Kazuo Ishiguro’s Never Let Me Go is an odd book. It tells the story of Kathy, the protagonist, and her two friends, Ruth and Tommy, whom she lives with in a residential school called Hailsham. Hailsham is a place for students like them to grow up, be educated, and put their hearts into artwork, poetry, and other activities. These students are not your typical learners, however. They are clones who are being raised to be organ donors to cure disease in the non-clone population. Once they grow older, they first graduate to being “carers” for other donors, until they receive notice that it is their time to be a donor. Donors “complete”–die–after a certain amount of donations.
Three quarters of the book focuses on Kathy’s time at Hailsham and then another facility called the Cottages. The rest of the book follows her as she becomes a carer, eventually caring for both Ruth and Tommy as they move into the donor phase. The book focuses primarily on the relationships among the students, including love entanglements among Kathy, Ruth, and Tommy. Along the way, the reader learns bit by bit about their situation. Initially we don’t know they are clones; it takes a while to understand what’s going on. There are questions where they came from–who are their “models” for replication–the meaning behind the art the guardians have them create and display, the role of carers, and a mysterious rumor about how students in love can have their service delayed by three years.
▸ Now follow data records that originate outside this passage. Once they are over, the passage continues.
(* ===== verification/Rbac.v ===== *)
(** * sms-api: who a request acts as, and what it may do

    The authenticated context and the permission check (rbac.rs), how a
    context is built from a principal (auth.rs), the guards in front of
    single routes (owner_grant.rs, pair_scope.rs, hmac_gate.rs,
    keypair_gate.rs) and the composition check (composition.rs).

    A guard is middleware: it lets the request through ([Pass]) or answers it
    with an error ([Refuse]).  Decoding a request body is the framework's;
    what a guard decodes is an argument ([Decoders]). *)

From S2P Require Import Prelude SentinelList Schema ApiSchema Errors Db DbLogic WebhookClaim.
From S2P Require Import Webhook WorkerRouting.

#[local] Set Warnings "-register-all".

(** The variants of cratestack's [Value] the code matches on. *)
Inductive Value := VNull | VString (s : text) | VList (l : list Value) | VOtherValue.

Record CratestackContext := mkContext {
  auth_fields : list (text * Value);
  extensions : list (text * Value);
  request_id : option text }.

Definition assoc (name : text) (l : list (text * Value)) : option Value :=
  snd <$> List.find (fun kv => bool_decide (kv.1 = name)) l.

Definition auth_field (ctx : CratestackContext) (name : text) : option Value :=
  assoc name (auth_fields ctx).

Definition insert_extension (name : text) (v : Value) (ctx : CratestackContext) : CratestackContext :=
  mkContext (auth_fields ctx) ((name, v) :: extensions ctx) (request_id ctx).

Definition with_request_id (id : text) (ctx : CratestackContext) : CratestackContext :=
  mkContext (auth_fields ctx) (extensions ctx) (Some id).

(** A claim read as a string, [None] for anything else. *)
Definition string_field (ctx : CratestackContext) (name : text) : option text :=
  match auth_field ctx name with Some (VString s) => Some s | _ => None end.

(** [str::eq_ignore_ascii_case]. *)
Definition eq_ignore_ascii_case (a b : text) : bool :=
  bool_decide (to_ascii_uppercase <$> a = to_ascii_uppercase <$> b).

(** ** rbac.rs *)
Definition rbac_holds (perms : list text) (scope : option text) (permission : text) : bool :=
  existsb (fun p => bool_decide (p = permission)) perms ||
  match scope with Some s => contains s permission | None => false end.

Definition context_perms (ctx : CratestackContext) : list text :=
  match assoc (lit "perms") (extensions ctx) with
  | Some (VList items) =>
      omap (fun item => match item with VString p => Some p | _ => None end) items
  | _ => []
  end.

Definition context_scope (ctx : CratestackContext) : option text :=
  match assoc (lit "scope") (extensions ctx) with Some (VString s) => Some s | _ => None end.

Definition path_step (t a : text) : bool :=
  (starts_with t [123] && match last t with Some c => c =? 125 | None => false end)
  || bool_decide (t = a).

Fixpoint match_segments (template actual : list text) : bool :=
  match template, actual with
  | t :: template', a :: actual' => if path_step t a then match_segments template' actual' else false
  | [], [] => true
  | _, _ => false
  end.

Definition path_matches (template actual : text) : bool :=
  match_segments (split_on 47 template) (split_on 47 actual).

Inductive Method := GET | HEAD | POST | PUT | PATCH | DELETE | OtherMethod.

#[export] Instance Method_eq_dec : EqDecision Method.
Proof. solve_decision. Defined.

Record RoutePermission := mkRoutePermission {
  rp_method : Method;
  rp_path : text;
  rp_permission : text }.

Definition applies_to (r : RoutePermission) (method : Method) (path : text) : bool :=
  let same_method := bool_decide (rp_method r = method) ||
    (bool_decide (rp_method r = GET) && bool_decide (method = HEAD)) in
  same_method && path_matches (rp_path r) path.

(** ** auth.rs: principals *)
Inductive PrincipalKind := KUser | KApp.

Definition kind_str (k : PrincipalKind) : text :=
  match k with KUser => lit "user" | KApp => lit "app" end.

Record Principal := mkPrincipal {
  pr_sub : text;
  pr_kind : PrincipalKind;
  pr_role : text;
  pr_app_id : text }.

Record Grants := mkGrants { message_read : bool; opt_out_read : bool }.

Definition MESSAGE_READ_PERMISSION : text := lit "sms:read".
Definition OPT_OUT_READ_PERMISSION : text := lit "optout:read".
Definition OPT_OUT_MANAGE_PERMISSION : text := lit "optout:manage".

Definition grants_of (perms : list text) (scope : Value) : Grants :=
  let scope := match scope with VString s => Some s | _ => None end in
  mkGrants (rbac_holds perms scope MESSAGE_READ_PERMISSION)
    (rbac_holds perms scope OPT_OUT_READ_PERMISSION ||
     rbac_holds perms None OPT_OUT_MANAGE_PERMISSION).

Definition into_context_granting (p : Principal) (g : Grants) : CratestackContext :=
  let claim (granted : bool) := VString (if granted then lit "granted" else lit "denied") in
  mkContext
    [ (lit "sub", VString (pr_sub p)); (lit "kind", VString (kind_str (pr_kind p)));
      (lit "role", VString (pr_role p)); (lit "appId", VString (pr_app_id p));
      (lit "messageRead", claim (message_read g)); (lit "optOutRead", claim (opt_out_read g)) ]
    [] None.

Definition into_context (p : Principal) : CratestackContext :=
  into_context_granting p (mkGrants false false).

Inductive Standing := SApp (app : AppStanding) | SUser (user : UserStanding).

Definition context_for (standing : Standing) : CratestackContext :=
  let '(principal, perms, scope) :=
    match standing with
    | SApp app =>
        (mkPrincipal (as_client_id app) KApp (lit "app") (as_app_id app), [], VString (as_scopes app))
    | SUser person =>
        (mkPrincipal (us_user_id person) KUser (us_role person) [], us_perms person, VNull)
    end in
  let ctx := into_context_granting principal (grants_of perms scope) in
  insert_extension (lit "scope") scope
    (insert_extension (lit "perms") (VList (VString <$> perms)) ctx).

Definition system_context (sub : text) : CratestackContext :=
  into_context (mkPrincipal sub KApp (lit "system") []).

Definition DEVICE_ONLY_ROLES : list text := [lit "owner"; lit "admin"].

Definition DEVICE_REQUIRED : text :=
  lit "this account's role acts only from a paired console key; a signed-in session cannot carry it".

(** ** Middleware

    A [VerifiedSigner] is what the envelope leaves on a request whose signature
    it has checked: the key's thumbprint and its algorithm ([None] for an
    identifier [CoseAlg::from_id] does not know). *)
Inductive CoseAlg := Ed25519 | Esp256 | OtherAlg.

Record VerifiedSigner := mkSigner {
  vs_thumbprint : list Z;
  vs_alg : option CoseAlg }.

Record ApiRequest := mkApiRequest {
  rq_method : Method;
  rq_path : text;
  rq_headers : list (text * list Z);
  rq_payload : option (list Z);
  rq_signer : option VerifiedSigner;
  rq_bearer : option Standing;
  rq_principal : option text }.

Definition header_values (r : ApiRequest) (name : text) : list (list Z) :=
  snd <$> List.filter (fun kv => bool_decide (kv.1 = name)) (rq_headers r).

(** What a guard's decoder gives for a request's headers and body: the fields
    the guard looks at. An [Update] leaves a field it does not name unset. *)
Record EndpointUpdate := mkEndpointUpdate {
  eu_deliveryMode : option WebhookDeliveryMode.t;
  eu_secret : option (option text);
  eu_prevSecret : option (option text) }.

Section Guards.

Context `{E : CratestackErrors}.
Context `{UD : UnicodeDebug}.

Definition require_permission (ctx : CratestackContext) (required : text)
  : result unit CratestackError :=
  if rbac_holds (context_perms ctx) (context_scope ctx) required then Ok tt
  else Err (Forbidden (lit "missing required permission " ++ debug_str required)).

Definition refuse_device_only_role (person : UserStanding) : result unit CratestackError :=
  if bool_decide (us_role person ∈ DEVICE_ONLY_ROLES) then Err (Forbidden DEVICE_REQUIRED) else Ok tt.

Inductive gate := Pass (r : ApiRequest) | Refuse (e : CratestackError).

(** [enforce_route_permission]: the first rule that applies decides; the
    context is what authenticating the request gives. *)
Definition enforce_route_permission (requirements : list RoutePermission)
  (authenticate : ApiRequest -> prog (result CratestackContext CratestackError)) (r : ApiRequest)
  : prog gate :=
  match List.find (fun q => applies_to q (rq_method r) (rq_path r)) requirements with
  | None => Ret (Pass r)
  | Some requirement =>
      let! ctx := authenticate r in
      match ctx with
      | Err error => Ret (Refuse error)
      | Ok ctx =>
          match require_permission ctx (rp_permission requirement) with
          | Err error => Ret (Refuse error)
          | Ok _ => Ret (Pass r)
          end
      end
  end.

(** What the framework generates from the schema: the decoder of each guarded
    input, and the routes there are. *)
Class Decoders := {
  decode_create_user : list (text * list Z) -> list Z -> result text CratestackError;
  decode_update_user : list (text * list Z) -> list Z -> result (option text) CratestackError;
  decode_create_client : list (text * list Z) -> list Z -> result text CratestackError;
  decode_update_client : list (text * list Z) -> list Z -> result (option text) CratestackError;
  decode_create_endpoint :
    list (text * list Z) -> list Z -> result WebhookDeliveryMode.t CratestackError;
  decode_update_endpoint : list (text * list Z) -> list Z -> result EndpointUpdate CratestackError;
  has_route : Method -> text -> bool;
  is_unsupported_media_type : CratestackError -> bool }.

Context `{DC : Decoders}.

Definition as_client_error (error : CratestackError) : CratestackError :=
  if is_unsupported_media_type error then error
  else match view error with
  | VBadRequest _ => error
  | _ => BadRequest (lit "request body could not be decoded")
  end.

Definition method_str (m : Method) : text :=
  match m with
  | GET => lit "GET" | HEAD => lit "HEAD" | POST => lit "POST" | PUT => lit "PUT"
  | PATCH => lit "PATCH" | DELETE => lit "DELETE" | OtherMethod => lit "OTHER"
  end.

Inductive Shape := ShapeCreate | ShapeUpdate.

Record GuardedRoute := mkGuarded { gr_method : Method; gr_path : text; gr_shape : Shape }.

Definition find_guarded (routes : list GuardedRoute) (r : ApiRequest) : option GuardedRoute :=
  List.find (fun g => bool_decide (gr_method g = rq_method r) && path_matches (gr_path g) (rq_path r))
    routes.

(** [route_capabilities]: a guarded route the schema no longer generates is an
    internal error, never a silent pass. *)
Definition route_capabilities (guard : text) (route : GuardedRoute) : result unit CratestackError :=
  if has_route (gr_method route) (gr_path route) then Ok tt
  else Err (Internal (guard ++ lit ": no generated route " ++ method_str (gr_method route)
              ++ lit " " ++ gr_path route)).

(** The part the three body guards share: read the body, judge it, let the
    request on with the same bytes. *)
Definition guard_body (refuse : list (text * list Z) -> list Z -> result unit CratestackError)
  (r : ApiRequest) : gate :=
  match rq_payload r with
  | None => Refuse (BadRequest (lit "request body is too large or unreadable"))
  | Some body =>
      match refuse (rq_headers r) body with
      | Err error => Refuse error
      | Ok _ => Pass r
      end
  end.

(** *** owner_grant.rs *)
Definition OWNER_ROLE_KEY : text := lit "owner".

Definition OWNER_ROUTES : list GuardedRoute :=
  [ mkGuarded POST (lit "/users") ShapeCreate; mkGuarded PATCH (lit "/users/{id}") ShapeUpdate ].

Definition is_owner (ctx : CratestackContext) : bool :=
  bool_decide (string_field ctx (lit "role") = Some OWNER_ROLE_KEY).

Definition names_owner (role_key : text) : bool :=
  eq_ignore_ascii_case (trim role_key) OWNER_ROLE_KEY.

Definition refuse_owner_grant (route : GuardedRoute) (headers : list (text * list Z)) (body : list Z)
  : result unit CratestackError :=
  let? _ := route_capabilities (lit "owner-grant guard") route in
  let? role_key :=
    match gr_shape route with
    | ShapeCreate => map_err as_client_error (decode_create_user headers body)
    | ShapeUpdate =>
        let? k := map_err as_client_error (decode_update_user headers body) in Ok (default [] k)
    end in
  if names_owner role_key then Err (Forbidden (lit "only an owner may assign the owner role"))
  else Ok tt.

Definition enforce_owner_grant_guard
  (authenticate : ApiRequest -> prog (result CratestackContext CratestackError)) (r : ApiRequest)
  : prog gate :=
  match find_guarded OWNER_ROUTES r with
  | None => Ret (Pass r)
  | Some route =>
      let! ctx := authenticate r in
      match ctx with
      | Err error => Ret (Refuse error)
      | Ok ctx =>
          Ret (if is_owner ctx then Pass r else guard_body (refuse_owner_grant route) r)
      end
  end.

(** *** pair_scope.rs *)
Definition PAIR_SCOPE : text := lit "console:pair".

Definition names_pair_scope (scopes : text) : bool :=
  existsb (fun scope => eq_ignore_ascii_case scope PAIR_SCOPE) (unpack scopes).

Definition PAIR_ROUTES : list GuardedRoute :=
  [ mkGuarded POST (lit "/app_clients") ShapeCreate;
    mkGuarded PATCH (lit "/app_clients/{id}") ShapeUpdate ].

Definition refuse_pair_scope (scopes : text) : result unit CratestackError :=
  if names_pair_scope scopes
  then Err (Forbidden (PAIR_SCOPE ++ lit " is granted only by `sms-gateway register-client`"))
  else Ok tt.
The cloning “hook” isn’t as present as you would think. It forms the background of the story, but no information is ever given how exactly it works. The characters essentially have no past or future, so following them is a bit untethered to anything besides each other. The logistics of how and why they become carers, and particularly how the organ donations work is unclear. The book talks of multiple donations before the donors die, but how much can be donated in one person? Maybe a kidney and a piece of the liver, but what else is there to harvest without killing the clones? Are the clones built differently than their original models, where parts like a heart can be taken and the donor still live on to complete more donations? I don’t mean to be pedantic, but there was so little information about this process that questions kept coming up.
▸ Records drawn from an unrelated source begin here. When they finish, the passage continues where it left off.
(* ===== verification/Router.v ===== *)
(** * sms-api: the layers in front of the generated router (router.rs)

    Which permission each generated route asks for, and the stack of layers a
    request passes before the generated router sees it.  The rate limiters, the
    idempotency store and the envelope itself are the framework's: they refuse
    a request or hand it on unchanged, and are left out here. *)

From S2P Require Import Prelude SentinelList Schema ApiSchema Errors Db DbLogic DbRef WorkerRouting.
From S2P Require Import ProviderApi DemoData WebhookClaim Webhook Cache Rbac Signers.

Definition PROVIDER_WRITE_ROUTES : list RoutePermission :=
  [ mkRoutePermission PATCH (lit "/providers/{id}") (lit "provider:update") ].

Definition JOB_READ_ROUTES : list RoutePermission :=
  [ mkRoutePermission GET (lit "/jobs") (lit "job:read");
    mkRoutePermission GET (lit "/jobs/{id}") (lit "job:read") ].

Definition PROVIDER_ROUTE_READ_ROUTES : list RoutePermission :=
  [ mkRoutePermission GET (lit "/providers") (lit "provider:read");
    mkRoutePermission GET (lit "/providers/{id}") (lit "provider:read");
    mkRoutePermission GET (lit "/routes") (lit "route:read");
    mkRoutePermission GET (lit "/routes/{id}") (lit "route:read") ].

Definition SENDER_AND_WEBHOOK_WRITE_ROUTES : list RoutePermission :=
  [ mkRoutePermission POST (lit "/sender_ids") (lit "sender:manage");
    mkRoutePermission PATCH (lit "/sender_ids/{id}") (lit "sender:manage");
    mkRoutePermission POST (lit "/sender_id_registrations") (lit "sender:manage");
    mkRoutePermission PATCH (lit "/sender_id_registrations/{id}") (lit "sender:manage");
    mkRoutePermission POST (lit "/webhook_endpoints") (lit "webhook:manage");
    mkRoutePermission PATCH (lit "/webhook_endpoints/{id}") (lit "webhook:manage");
    mkRoutePermission DELETE (lit "/webhook_endpoints/{id}") (lit "webhook:manage") ].

Definition MESSAGE_READ_ROUTES : list RoutePermission :=
  [ mkRoutePermission GET (lit "/messages") (lit "sms:read");
    mkRoutePermission GET (lit "/messages/{id}") (lit "sms:read");
    mkRoutePermission GET (lit "/delivery_receipts") (lit "sms:read");
    mkRoutePermission GET (lit "/delivery_receipts/{id}") (lit "sms:read");
    mkRoutePermission GET (lit "/message_parts") (lit "sms:read");
    mkRoutePermission GET (lit "/message_parts/{id}") (lit "sms:read") ].

Record ApiAuth `{E : CratestackErrors} := mkApiAuth {
  auth_hmac : HmacWebhooks;
  auth_doors : ApiDoors }.

Section Layers.

Context `{E : CratestackErrors}.
Context `{UD : UnicodeDebug}.
Context `{DC : !Decoders}.
Variable UNAUTHENTICATED : text.

(** One layer inside another: it sees the request the outer one lets on. *)
Definition then_layer (outer : prog gate) (inner : ApiRequest -> prog gate) : prog gate :=
  let! g := outer in
  match g with
  | Refuse e => Ret (Refuse e)
  | Pass r => inner r
  end.

Definition keypair_of (doors : ApiDoors) : Keypair :=
  if door_keypair doors then KeypairPermitted else KeypairDisabled.

Definition permission_layers : list (list RoutePermission) :=
  [ MESSAGE_READ_ROUTES; SENDER_AND_WEBHOOK_WRITE_ROUTES; PROVIDER_ROUTE_READ_ROUTES;
    JOB_READ_ROUTES; PROVIDER_WRITE_ROUTES ].

(** The layers a request with a settled caller meets, outermost first. *)
Definition router_layers (auth : ApiAuth) (r : ApiRequest) : prog gate :=
  then_layer (enforce_bearer_door UNAUTHENTICATED (auth_doors auth) r) (fun r =>
  then_layer (Ret (enforce_pair_scope_guard r)) (fun r =>
  then_layer (enforce_owner_grant_guard authenticate r) (fun r =>
  then_layer (enforce_route_permission MESSAGE_READ_ROUTES authenticate r) (fun r =>
  then_layer (enforce_route_permission SENDER_AND_WEBHOOK_WRITE_ROUTES authenticate r) (fun r =>
  then_layer (enforce_route_permission PROVIDER_ROUTE_READ_ROUTES authenticate r) (fun r =>
  then_layer (enforce_route_permission JOB_READ_ROUTES authenticate r) (fun r =>
  then_layer (enforce_route_permission PROVIDER_WRITE_ROUTES authenticate r) (fun r =>
  then_layer (Ret (enforce_hmac_gate (auth_hmac auth) r)) (fun r =>
  Ret (enforce_keypair_gate (keypair_of (auth_doors auth)) r)))))))))).

(** ** What passes *)
Definition passes (P : ApiRequest -> trace -> Prop) (g : gate) (tr : trace) : Prop :=
  forall r, g = Pass r -> P r tr.

Lemma wp_then p f tr (P Q : ApiRequest -> trace -> Prop) :
  wp p tr (passes P) -> (forall r tr', P r tr' -> wp (f r) tr' (passes Q)) ->
  wp (then_layer p f) tr (passes Q).
Proof.
  intros Hp Hf. apply wp_bind. eapply wp_mono; [|exact Hp].
  intros [r|e] tr' Hg; [by apply Hf, Hg | by intros ? [=]].
Qed.

(** A layer that hands the request on as it is and adds a fact. *)
Definition adds (p : prog gate) (r : ApiRequest) (F : trace -> Prop) : Prop :=
  forall tr, wp p tr (passes (fun r' tr' => r' = r /\ F tr')).

Definition kept (F : trace -> Prop) : Prop := forall l tr, F tr -> F (l ++ tr).

Lemma adds_then p f r (F G : trace -> Prop) :
  kept F -> adds p r F -> adds (f r) r G -> adds (then_layer p f) r (fun tr => F tr /\ G tr).
Proof.
  intros HK Hp Hf tr. eapply wp_then; [apply Hp|]. intros r' tr' [-> HF].
  eapply wp_mono; [|apply wp_extends, Hf].
  intros g tr'' [Hg [l ->]] r'' ->. destruct (Hg r'' eq_refl) as [-> HG].
  split; [done|]. split; [by apply HK | done].
Qed.

(** *** Permissions *)
Definition may (tr : trace) (r : ApiRequest) (permission : text) : Prop :=
  exists st, vouched tr r st /\ holds st permission.

Lemma may_app l tr r p : may tr r p -> may (l ++ tr) r p.
Proof. intros (st & Hv & Hh). exists st. split; [by apply vouched_app | done]. Qed.

(** A template and a path that meet the same request overlap. *)
Definition wildcard (t : text) : bool :=
  starts_with t [123] && match last t with Some c => c =? 125 | None => false end.

Fixpoint overlap (s t : list text) : bool :=
  match s, t with
  | [], [] => true
  | a :: s', b :: t' => (wildcard a || wildcard b || bool_decide (a = b)) && overlap s' t'
  | _, _ => false
  end.

Lemma match_segments_overlap s t a :
  match_segments s a = true -> match_segments t a = true -> overlap s t = true.
Proof.
  revert t a. induction s as [|x s IH]; intros [|y t] [|z a]; try done.
  cbn [match_segments overlap]. unfold path_step. fold (wildcard x). fold (wildcard y).
  destruct (wildcard x) eqn:Hx, (wildcard y) eqn:Hy; cbn [orb andb];
    repeat case_bool_decide; subst; cbn [andb]; try done; by apply IH.
Qed.

Definition unambiguous (rules : list RoutePermission) : bool :=
  forallb (fun p => forallb (fun q =>
    negb (overlap (split_on 47 (rp_path p)) (split_on 47 (rp_path q)))
    || negb (bool_decide (rp_method p = rp_method q))
    || bool_decide (rp_permission p = rp_permission q)) rules) rules.

Lemma permission_layers_unambiguous : forallb unambiguous permission_layers = true.
Proof. vm_compute. reflexivity. Qed.

Lemma no_head_rules :
  forallb (forallb (fun q => negb (bool_decide (rp_method q = HEAD)))) permission_layers = true.
Proof. vm_compute. reflexivity. Qed.

(** The rule a layer finds asks for what every rule that applies asks for. *)
Lemma find_rule rules q (r : ApiRequest) :
  unambiguous rules = true -> forallb (fun q => negb (bool_decide (rp_method q = HEAD))) rules = true ->
  q ∈ rules -> applies_to q (rq_method r) (rq_path r) = true ->
  exists q', List.find (fun q => applies_to q (rq_method r) (rq_path r)) rules = Some q' /\
    rp_permission q' = rp_permission q.
Proof.
  intros Hu Hh Hq Ha. destruct (List.find _ rules) as [q'|] eqn:Hf.
  - exists q'. split; [done|]. apply List.find_some in Hf as [Hq' Ha'].
    unfold unambiguous in Hu. rewrite forallb_forall in Hu, Hh. pose proof (Hu q' Hq') as Hu'. rewrite forallb_forall in Hu'.
    specialize (Hu' q (proj1 (list_elem_of_In _ _) Hq)).
    pose proof (Hh q' Hq') as Hhq'. pose proof (Hh q (proj1 (list_elem_of_In _ _) Hq)) as Hhq.
    unfold applies_to, path_matches in *. split_and_bool.
    rewrite (match_segments_overlap _ _ (split_on 47 (rq_path r))) in Hu' by done.
    assert (rp_method q' = rp_method q) as Hm.
    { repeat match goal with H : _ || _ = true |- _ => apply orb_true_iff in H as [H|H] end;
        split_and_bool; congruence. }
    rewrite bool_decide_eq_true_2 in Hu' by done. cbn [negb orb] in Hu'. by split_and_bool.
  - pose proof (List.find_none _ _ Hf q (proj1 (list_elem_of_In _ _) Hq)) as Hn. cbn in Hn. congruence.
Qed.

(** Every rule that applies is met. *)
Definition permitted (rules : list RoutePermission) (r : ApiRequest) (tr : trace) : Prop :=
  forall q, q ∈ rules -> applies_to q (rq_method r) (rq_path r) = true ->
    may tr r (rp_permission q).

Lemma permitted_app rules r l tr : permitted rules r tr -> permitted rules r (l ++ tr).
Proof. intros Hp q Hq Ha. by apply may_app, Hp. Qed.

Lemma adds_permission rules r :
  rules ∈ permission_layers ->
  adds (enforce_route_permission rules authenticate r) r (permitted rules r).
Proof.
  intros Hin tr. pose proof permission_layers_unambiguous as Hu. pose proof no_head_rules as Hh.
  rewrite forallb_forall in Hu, Hh. specialize (Hu _ (proj1 (list_elem_of_In _ _) Hin)).
  specialize (Hh _ (proj1 (list_elem_of_In _ _) Hin)).
  unfold enforce_route_permission. destruct (List.find _ rules) as [q|] eqn:Hf.
  - apply wp_bind. eapply wp_mono; [|apply wp_authenticate].
    intros [ctx|e] tr' Hctx; [|by intros ? [=]].
    destruct (Hctx ctx eq_refl) as (st & id & -> & Hv).
    pose proof (require_permission_holds id st (rp_permission q)) as Hp.
    destruct (require_permission _ _) as [[]|e]; [|by intros ? [=]].
    cbn [is_ok] in Hp. intros r' [= <-]. split; [done|]. intros q' Hq' Ha.
    destruct (find_rule _ _ _ Hu Hh Hq' Ha) as (q'' & Hf' & <-).
    rewrite Hf in Hf'. injection Hf' as <-. exists st. split; [done | by apply Hp].
  - intros r' [= <-]. split; [done|]. intros q Hq Ha.
    destruct (find_rule _ _ _ Hu Hh Hq Ha) as (q'' & Hf' & _). congruence.
Qed.

(** *** What the body guards look for, in the request itself *)
Definition route_is (m : Method) (template : text) (r : ApiRequest) : Prop :=
  rq_method r = m /\ path_matches template (rq_path r) = true.

(** The body makes a user an owner. *)
Definition assigns_owner (r : ApiRequest) : Prop :=
  exists body role, rq_payload r = Some body /\ names_owner role = true /\
    ((route_is POST (lit "/users") r /\ decode_create_user (Rbac.rq_headers r) body = Ok role) \/
     (route_is PATCH (lit "/users/{id}") r /\
      decode_update_user (Rbac.rq_headers r) body = Ok (Some role))).

(** The body gives a client the pairing scope. *)
Definition grants_pairing (r : ApiRequest) : Prop :=
  exists body scopes, rq_payload r = Some body /\ names_pair_scope scopes = true /\
    ((route_is POST (lit "/app_clients") r /\
      decode_create_client (Rbac.rq_headers r) body = Ok scopes) \/
     (route_is PATCH (lit "/app_clients/{id}") r /\
      decode_update_client (Rbac.rq_headers r) body = Ok (Some scopes))).

(** The body makes an endpoint signed by HMAC, or stores a signing secret. *)
Definition makes_hmac (r : ApiRequest) : Prop :=
  exists body, rq_payload r = Some body /\
    ((route_is POST (lit "/webhook_endpoints") r /\
      decode_create_endpoint (Rbac.rq_headers r) body = Ok WebhookDeliveryMode.hmac) \/
     (route_is PATCH (lit "/webhook_endpoints/{id}") r /\
      exists u, decode_update_endpoint (Rbac.rq_headers r) body = Ok u /\
        (eu_deliveryMode u = Some WebhookDeliveryMode.hmac \/
         (exists s, eu_secret u = Some (Some s)) \/ exists s, eu_prevSecret u = Some (Some s)))).

Definition registers_key (r : ApiRequest) : Prop :=
  rq_method r = POST /\
  (rq_path r = lit "/$procs/registerAppClientKey" \/ rq_path r = lit "/$procs/registerConsoleKey").

(** Of two guarded routes of different methods, the one that applies is found. *)
Lemma find_guarded_create m1 p1 m2 p2 r :
  m1 <> m2 -> route_is m1 p1 r ->
  find_guarded [mkGuarded m1 p1 ShapeCreate; mkGuarded m2 p2 ShapeUpdate] r =
    Some (mkGuarded m1 p1 ShapeCreate).
Proof.
  intros _ [Hm Hp]. unfold find_guarded. cbn [List.find gr_method gr_path].
  by rewrite bool_decide_eq_true_2, Hp.
Qed.

Lemma find_guarded_update m1 p1 m2 p2 r :
  m1 <> m2 -> route_is m2 p2 r ->
  find_guarded [mkGuarded m1 p1 ShapeCreate; mkGuarded m2 p2 ShapeUpdate] r =
    Some (mkGuarded m2 p2 ShapeUpdate).
Proof.
  intros Hne [Hm Hp]. unfold find_guarded. cbn [List.find gr_method gr_path].
  rewrite bool_decide_eq_false_2 by congruence. cbn [andb].
  by rewrite bool_decide_eq_true_2, Hp.
Qed.

(** A body guard hands on the request as it is, and only if it accepts the
    body. *)
Lemma guard_body_pass refuse r r' :
  guard_body refuse r = Pass r' ->
  r' = r /\ forall body, rq_payload r = Some body -> is_ok (refuse (Rbac.rq_headers r) body) = true.
Proof.
  unfold guard_body. destruct (rq_payload r) as [b|]; [|done].
  destruct (refuse _ b) eqn:He; [|done]. intros [= <-]. split; [done|].
  intros body [= <-]. by rewrite He.
Qed.

Lemma refused_owner r :
  assigns_owner r -> exists route body, find_guarded OWNER_ROUTES r = Some route /\
    rq_payload r = Some body /\ is_ok (refuse_owner_grant route (Rbac.rq_headers r) body) = false.
Proof.
  intros (body & role & Hb & Hn & [[Hr Hd]|[Hr Hd]]); eexists _, body;
    (split; [first [by apply find_guarded_create | by apply find_guarded_update]|]); (split; [done|]);
    unfold refuse_owner_grant; cbn [gr_shape]; rewrite Hd; destruct (route_capabilities _ _);
    cbn [rbind map_err from_option id]; try done; by rewrite Hn.
Qed.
Not surprisingly, a theme throughout the book is what makes us human. The populace at large is afraid and even revulsed by the clones, often seeing them as subhuman. Hailsham and the Cottages are places where the clones can grow up safe, respected, and humanized, which is not common in the world they live in. Clones are often brought up in degradation and cruelty; the characters in this book have been given an opportunity to live with dignity before their “service.”
There is nothing science fiction-y about this book. The world is sketched in vague terms sometimes, and no explanation is really offered how things came to this state of affairs. I would say I read the book with interest, but in the end its effect on me was light. The relationships didn’t seem deep, although Ishiguro was undoubtedly going for depth, and the ending wasn’t terribly affecting.